FDA advisers support GSK’s RSV vaccine
GSK’s vaccine for respiratory syncytial virus won the support of a key panel of U.S. regulatory advisers for use in people 60 and older, as the drugmaker races against Pfizer to bring to market the first vaccine for RSV.
The panel of 12 outside advisers to the Food and Drug Administration voted unanimously on Wednesday that GSK’s data show the Arexvy vaccine is effective. The same committee voted earlier 10-2 that company data show the shot is safe. The Vaccines and Related Biological Products Advisory Committee’s recommendations aren’t binding, but are often followed by the agency.
GSK has been vying with Pfizer over which drugmaker will become the first to reach the U.S. market with vaccines for the lung illness. The maker of the blockbuster shingles vaccine Shingrix, GSK is counting on new products like Arexvy as Chief Executive Officer Emma Walmsley narrows the pharmaceutical company’s focus on cutting-edge drugs and vaccines.
RSV causes hundreds of thousands of hospitalizations in older adults each year and can be especially serious for infants and older adults. Last year, GSK stopped trials for a vaccine against the RSV virus in pregnant women due to potential risks. The RSV vaccine market for adults could be worth up to $10 billion by 2032, according to projections by Bloomberg Intelligence.
Both GSK and Pfizer have produced strong data showing the vaccines are effective in adults 60 and older, although there’s relatively little evidence on how much the vaccines reduce hospitalizations from RSV. Late-stage trials showed GSK’s experimental shot was 83% effective in older adults, according to briefing documents released before the meeting. It was well tolerated, with side effects like fatigue and headache. Efficacy against severe RSV was 94%.
Shares of GSK were little changed as of the close in London.
Safety concerns emerged about Guillain-Barre syndrome, a rare disorder that occurs when the body’s immune system attacks the nerves, sometimes resulting in temporary paralysis. In one study, a 78-year-old female was diagnosed with the syndrome in Japan, where there is a higher incidence in the population, according to Peggy Webster, vice president and head of vaccine safety at GSK. The same disorder occurred in two cases in Pfizer’s trial among close to 20,000 participants.

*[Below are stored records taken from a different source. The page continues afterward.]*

(** [power.description = data["description"]]: the validator runs on the
    value, then the column is bound when the session flushes at commit. *)
Definition assign_description (power : Power.t) (data : json) (st : db)
    : result (Power.t * db) :=
  d <- py_getitem data "description" ;;
  v <- validate_description d ;;
  col <- bind_string v ;;
  Ok (Power.mk (Power.id power) (Power.name power) col,
      set_power_description (Power.id power) col st).

(** [update_power]. *)
Definition update_power (id : Z) (b : body) (st : db) : result (response * db) :=
  power <- session_get (powers st) id ;;
  match power with
  | None => Ok (not_found "Power not found", st)
  | Some power =>
      data <- request_json b ;;
      try_except_ValueError
        (has <- py_contains "description" data ;;
         res <- (if has then assign_description power data st else Ok (power, st)) ;;
         let (power', st') := res in
         j <- to_dict st' (schema_of [] []) (EPower power') ;;
         Ok (make_response j 200, st'))
        (fun _ => Ok (validation_errors, st))
  end.

(** The [strength] column is [nullable=False]. *)
Definition bind_strength (v : json) : result string :=
  col <- bind_string v ;;
  match col with
  | Some s => Ok s
  | None => Raise (IntegrityError "NOT NULL constraint failed: hero_powers.strength")
  end.

(** [create_hero_power]: the three keyword arguments are evaluated before
    [HeroPower(...)] runs the strength validator; the row is bound and
    inserted at commit. *)
Definition create_hero_power (cfg : config) (b : body) (st : db) : result (response * db) :=
  data <- request_json b ;;
  try_except_ValueError
    (strength <- py_getitem data "strength" ;;
     hero_id <- py_getitem data "hero_id" ;;
     power_id <- py_getitem data "power_id" ;;
     v <- validate_strength strength ;;
     s <- bind_strength v ;;
     hid <- bind_int_ref hero_id ;;
     pid <- bind_int_ref power_id ;;
     res <- insert_hero_power cfg s hid pid st ;;
     let (hero_power, st') := res in
     j <- to_dict st' (schema_of [] ["-hero.hero_powers"; "-power.hero_powers"])
                  (EHeroPower hero_power) ;;
     Ok (make_response j 200, st'))
    (fun _ => Ok (validation_errors, st)).

(** The view function of a request. *)
Definition route (cfg : config) (req : request) (st : db) : result (response * db) :=
  match req with
  | Index => index st
  | GetHeroes => get_heroes st
  | GetHero id => get_hero (Z.of_N id) st
  | GetPowers => get_powers st
  | GetPower id => get_power (Z.of_N id) st
  | PatchPower id b => update_power (Z.of_N id) b st
  | PostHeroPower b => create_hero_power cfg b st
  end.

(** Flask: an [HTTPException] is answered with its status, any other
    uncaught exception is a 500 response; the session is rolled back, so
    the store is the one before the request. *)
Definition handle (cfg : config) (req : request) (st : db) : response * db :=
  match route cfg req st with
  | Ok (resp, st') => (resp, st')
  | Raise (HTTPException code name) => (mk_response code (BHttpError code name), st)
  | Raise e => (mk_response 500 (BServerError e), st)
  end.

(** ** Read-only routes *)

(** C6: [GET /heroes/<id>] for an id with no hero leaves the store
    unchanged and answers 404 with body [{"error": "Hero not found"}]
    when the id is at most [2^63 - 1]; above that, [Hero.query.get]
    cannot bind the id and the answer is a 500, although the
    specification promises 404 for every missing id. *)
Theorem get_hero_not_found cfg id st :
  query_get (heroes st) (Z.of_N id) = None ->
  handle cfg (GetHero id) st =
  (if Z.leb (Z.of_N id) max_rowid
   then make_response (JObj [("error", JStr "Hero not found")]) 404
   else mk_response 500 (BServerError (OverflowError int64_error)), st).
Proof.
  intros H. unfold handle, route, get_hero.
  destruct (Z.leb_spec (Z.of_N id) max_rowid) as [Hb|Hb].
  - rewrite session_get_N by exact Hb. cbn [rbind]. by rewrite H.
  - by rewrite session_get_N_out by exact Hb.
Qed.

Lemma get_hero_not_found_witness :
  query_get (heroes cycle_db) (Z.of_N 7) = None /\
  handle sqlite_default (GetHero 7) cycle_db =
  (make_response (JObj [("error", JStr "Hero not found")]) 404, cycle_db) /\
  handle sqlite_default (GetHero 9223372036854775808) cycle_db =
  (mk_response 500 (BServerError (OverflowError int64_error)), cycle_db).
Proof.
  split; [reflexivity|]. split.
  - exact (get_hero_not_found sqlite_default 7 cycle_db eq_refl).
  - exact (get_hero_not_found sqlite_default 9223372036854775808 cycle_db eq_refl).
Defined.

(** C7: [GET /powers/<id>] for an id with no power leaves the store
    unchanged and answers 404 with body [{"error": "Power not found"}]
    when the id is at most [2^63 - 1], and 500 above ([Power.query.get]
    raises [OverflowError] binding the id). *)
Theorem get_power_not_found cfg id st :
  query_get (powers st) (Z.of_N id) = None ->
  handle cfg (GetPower id) st =
  (if Z.leb (Z.of_N id) max_rowid
   then make_response (JObj [("error", JStr "Power not found")]) 404
   else mk_response 500 (BServerError (OverflowError int64_error)), st).
Proof.
  intros H. unfold handle, route, get_power.
  destruct (Z.leb_spec (Z.of_N id) max_rowid) as [Hb|Hb].
  - rewrite session_get_N by exact Hb. cbn [rbind]. by rewrite H.
  - by rewrite session_get_N_out by exact Hb.
Qed.

Lemma get_power_not_found_witness :
  query_get (powers cycle_db) (Z.of_N 3) = None /\
  handle sqlite_default (GetPower 3) cycle_db =
  (make_response (JObj [("error", JStr "Power not found")]) 404, cycle_db) /\
  handle sqlite_default (GetPower 18446744073709551616) cycle_db =
  (mk_response 500 (BServerError (OverflowError int64_error)), cycle_db).
Proof.
  split; [reflexivity|]. split.
  - exact (get_power_not_found sqlite_default 3 cycle_db eq_refl).
  - exact (get_power_not_found sqlite_default 18446744073709551616 cycle_db eq_refl).
Defined.

(** ** PATCH /powers/<id> *)

(** C1: [PATCH /powers/<id>] on an existing power with a [description]
    shorter than 20 characters answers 400 with body
    [{"errors": ["validation errors"]}] and does not change the store. *)
Theorem update_power_short_description cfg id kvs s st p :
  query_get (powers st) (Z.of_N id) = Some p -> (Z.of_N id <= max_rowid)%Z ->
  obj_lookup "description" kvs = Some (JStr s) ->
  String.length s < 20 ->
  handle cfg (PatchPower id (BodyJson (JObj kvs))) st = (validation_errors, st).
Proof.
  intros Hp Hb Hd Hlen. unfold handle, route, update_power.
  rewrite session_get_N, Hp by exact Hb. cbn [request_json rbind].
  rewrite (py_contains_lookup _ _ _ Hd); simpl rbind.
  unfold assign_description. rewrite (py_getitem_lookup _ _ _ Hd); simpl rbind.
  rewrite validate_description_str.
  destruct (Nat.ltb_spec (String.length s) 20); [reflexivity|lia].
Qed.

Lemma update_power_short_description_witness :
  query_get (powers cycle_db) (Z.of_N 1) = Some cycle_power /\
  handle sqlite_default (PatchPower 1 (BodyJson (JObj [("description", JStr "too short")]))) cycle_db =
  (validation_errors, cycle_db).
Proof.
  split; [reflexivity|].
  apply (update_power_short_description _ _ _ "too short" _ cycle_power);
    [reflexivity|unfold max_rowid; lia|reflexivity|simpl; lia].
Defined.

(** C2: [PATCH /powers/<id>] on an existing power with a [description] of
    at least 20 characters answers 200 with the serialized updated power,
    and afterwards the stored description is the new value (the other
    columns and tables unchanged). *)
Theorem update_power_valid_description cfg id kvs s st p :
  query_get (powers st) (Z.of_N id) = Some p -> (Z.of_N id <= max_rowid)%Z ->
  obj_lookup "description" kvs = Some (JStr s) ->
  20 <= String.length s ->
  let p' := Power.mk (Power.id p) (Power.name p) (Some s) in
  let st' := set_power_description (Z.of_N id) (Some s) st in
  query_get (powers st') (Z.of_N id) = Some p' /\
  exists j, to_dict st' (schema_of [] []) (EPower p') = Ok j /\
            handle cfg (PatchPower id (BodyJson (JObj kvs))) st = (make_response j 200, st').
Proof.
  intros Hp Hb Hd Hlen p' st'.
  pose proof (query_get_Some _ _ _ Hp) as [_ Hid].
  split.
  - unfold st', set_power_description; simpl.
    rewrite query_get_update by reflexivity. by rewrite Z.eqb_refl, Hp.
  - destruct (to_dict_ok st' (schema_of [] []) (EPower p')) as [j Hj].
    exists j; split; [done|].
    unfold handle, route, update_power. rewrite session_get_N, Hp by exact Hb.
    cbn [request_json rbind].
    rewrite (py_contains_lookup _ _ _ Hd); simpl rbind.
    unfold assign_description. rewrite (py_getitem_lookup _ _ _ Hd); simpl rbind.
    rewrite validate_description_str.
    destruct (Nat.ltb_spec (String.length s) 20); [lia|]. simpl rbind.
    assert (Hst : set_power_description (Power.id p) (Some s) st = st')
      by (unfold st'; f_equal; exact Hid).
    rewrite Hst. fold p'. by rewrite Hj.
Qed.

Lemma update_power_valid_description_witness :
  query_get (powers cycle_db) (Z.of_N 1) = Some cycle_power /\ (Z.of_N 1 <= max_rowid)%Z /\
  20 <= String.length "This is a valid description." /\
  query_get (powers (set_power_description 1 (Some "This is a valid description.") cycle_db)) 1 =
    Some (Power.mk 1 (Some "super strength") (Some "This is a valid description.")) /\
  exists j,
    to_dict (set_power_description 1 (Some "This is a valid description.") cycle_db)
      (schema_of [] []) (EPower (Power.mk 1 (Some "super strength")
                                          (Some "This is a valid description."))) = Ok j /\
    handle sqlite_default
      (PatchPower 1 (BodyJson (JObj [("description", JStr "This is a valid description.")]))) cycle_db =
    (make_response j 200, set_power_description 1 (Some "This is a valid description.") cycle_db).
Proof.
  assert (Hb : (Z.of_N 1 <= max_rowid)%Z) by (unfold max_rowid; lia).
  split; [reflexivity|]. split; [exact Hb|]. split; [simpl; lia|].
  exact (update_power_valid_description sqlite_default 1
           [("description", JStr "This is a valid description.")]
           "This is a valid description." cycle_db cycle_power
           eq_refl Hb eq_refl ltac:(simpl; lia)).
Defined.

(** ** POST /hero_powers *)

(** C3: [POST /hero_powers] whose [strength] is not one of ["Strong"],
    ["Weak"], ["Average"] answers 400 with body
    [{"errors": ["validation errors"]}] and creates no row, provided the
    body has the three keys [strength], [hero_id], [power_id]. *)
Theorem create_hero_power_invalid_strength cfg kvs v h p st :
  obj_lookup "strength" kvs = Some v ->
  obj_lookup "hero_id" kvs = Some h ->
  obj_lookup "power_id" kvs = Some p ->
  ~ (exists s, v = JStr s /\ In s valid_strengths) ->
  handle cfg (PostHeroPower (BodyJson (JObj kvs))) st = (validation_errors, st).
Proof.
  intros Hs Hh Hp Hv. unfold handle, route, create_hero_power. cbn [request_json rbind].
  rewrite (py_getitem_lookup _ _ _ Hs), (py_getitem_lookup _ _ _ Hh),
    (py_getitem_lookup _ _ _ Hp); simpl rbind.
  by rewrite (validate_strength_invalid v Hv).
Qed.

Lemma create_hero_power_invalid_strength_witness :
  handle sqlite_default
    (PostHeroPower (BodyJson (JObj [("strength", JStr "Medium"); ("hero_id", JInt 1); ("power_id", JInt 1)])))
    cycle_db = (validation_errors, cycle_db).
Proof.
  apply (create_hero_power_invalid_strength _ _ (JStr "Medium") (JInt 1) (JInt 1));
    try reflexivity.
  intros (s & Hs & Hin). injection Hs as <-. simpl in Hin.
  repeat (destruct Hin as [Hin|Hin]; [discriminate Hin|]). exact Hin.
Defined.

(** C19: a body without [power_id] makes [create_hero_power] raise
    [KeyError] before the strength is validated: the answer is a 500
    whatever the strength, not the 400 of an invalid strength. *)
Theorem create_hero_power_missing_key cfg kvs v h st :
  obj_lookup "strength" kvs = Some v ->
  obj_lookup "hero_id" kvs = Some h ->
  obj_lookup "power_id" kvs = None ->
  handle cfg (PostHeroPower (BodyJson (JObj kvs))) st =
  (mk_response 500 (BServerError (KeyError "power_id")), st).
Proof.
  intros Hs Hh Hp. unfold handle, route, create_hero_power. cbn [request_json rbind].
  rewrite (py_getitem_lookup _ _ _ Hs), (py_getitem_lookup _ _ _ Hh),
    (py_getitem_missing _ _ Hp). reflexivity.
Qed.

Lemma create_hero_power_missing_key_witness :
  handle sqlite_default
    (PostHeroPower (BodyJson (JObj [("strength", JStr "Medium"); ("hero_id", JInt 1)]))) cycle_db =
  (mk_response 500 (BServerError (KeyError "power_id")), cycle_db).
Proof. apply (create_hero_power_missing_key _ _ (JStr "Medium") (JInt 1)); reflexivity. Defined.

In another study, there were two cases of acute disseminated encephalomyelitis, a neurological disorder characterized by swelling in the brain and spinal cord. The complication occurred among people who received both RSV and the influenza vaccinations. The FDA considered that it may be related to one of the two, and panel members discussed whether it might be related to their joint administration.
One participant with the disorder, a 71-year-old male, was hospitalized and died. The FDA and GSK are currently discussing plans for a post-marketing safety study to assess the risk of Guillain-Barre, encephalomyelitis and similar conditions among people who receive with GSK’s shot.
“I don’t think we’re saying ignoring these cases is the correct methodology,” said Nicholas Geagan, a staff fellow at the FDA’s Division of Vaccines and Related Products Applications. “We are still reviewing the details of the cases and requesting further information to further quantify the cases themselves.”
If the FDA approves the vaccines, the Centers for Disease Control and Prevention’s Advisory Committee on Immunization Practices will issue recommendations that could have a big impact on how and when they’re used, along with how much revenue the two companies ultimately generate from them.